Assignment.
Scan the entries below and extract each line with the word "match" in it.

Materials provided.

(** * CivicLens backend: role normalisation, issue classification and the
      issue record service, embedded from the JavaScript sources.

    - [Js]: the JavaScript values the handlers compute with (strings as
      sequences of UTF-16 code units, truthiness, [String(v)], [trim],
      [toLowerCase], property access).
    - [Json]: [JSON.parse].
    - [Auth]: [normalizeRole] of the authentication middleware.
    - [Gemini]: the prompt and [classifyIssue].
    - [Store]: the hosted table store the controller talks to.
    - [IssueController]: [createIssue], [updateStatus], [reassignIssue].
    - [Sample]: concrete worlds and requests to run the handlers on.
    - [Spec]: the properties in the words of the specification.
    - [Middleware]: [authenticate] and [authorize].
    - [Listing]: [getIssueById], [getMyIssues], [getAuthorityIssues],
      [getAllIssues].
    - [Router]: the nine routes, each behind its guards.
    - [Scenario]: requests in sequence, and more sample data.

    The lemmas follow the definitions, one part per component. *)

From Stdlib Require Import List NArith ZArith Bool String Ascii Lia.
From Stdlib Require Import DecimalString.
Import ListNotations.

Set Warnings "-register-all".

(* ================================================================== *)
(** * JavaScript values *)
(* ================================================================== *)

Module Js.

(** A JavaScript string is a sequence of 16-bit code units. *)
Definition jstring := list N.

(** The code units of a string literal of the sources (all ASCII). *)
Fixpoint str (s : string) : jstring :=
  match s with
  | EmptyString => []
  | String c r => N_of_ascii c :: str r
  end.

(** Source literals that contain double quotes are written with [~] in
    their place. *)
Definition strq (s : string) : jstring :=
  map (fun c => if N.eqb c 126 then 34%N else c) (str s).

Fixpoint jeqb (a b : jstring) : bool :=
  match a, b with
  | [], [] => true
  | x :: a', y :: b' => N.eqb x y && jeqb a' b'
  | _, _ => false
  end.

(** A number, kept as the decimal [mant * 10 ^ expo] it was written as.
    Of the rounding to IEEE doubles only the underflow to zero is
    modelled, where a number is parsed ([Json.number]). *)
Record num := { mant : Z; expo : Z }.

Definition int (z : Z) : num := {| mant := z; expo := 0 |}.

Inductive value :=
| JUndefined
| JNull
| JBool (b : bool)
| JNum (n : num)
| JStr (s : jstring)
| JArr (items : list value)
| JObj (props : list (jstring * value)).

Definition props := list (jstring * value).

(** [ToBoolean]: what [if (v)], [!v], [a || b] and [a && b] look at. *)
Definition truthy (v : value) : bool :=
  match v with
  | JUndefined | JNull => false
  | JBool b => b
  | JNum n => negb (Z.eqb (mant n) 0)
  | JStr s => match s with [] => false | _ :: _ => true end
  | JArr _ | JObj _ => true
  end.

(** [a || b] *)
Definition or_else (a b : value) : value := if truthy a then a else b.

Result of the exercise.
  match s with
  match a, b with
  match v with
  | JStr s => match s with [] => false | _ :: _ => true end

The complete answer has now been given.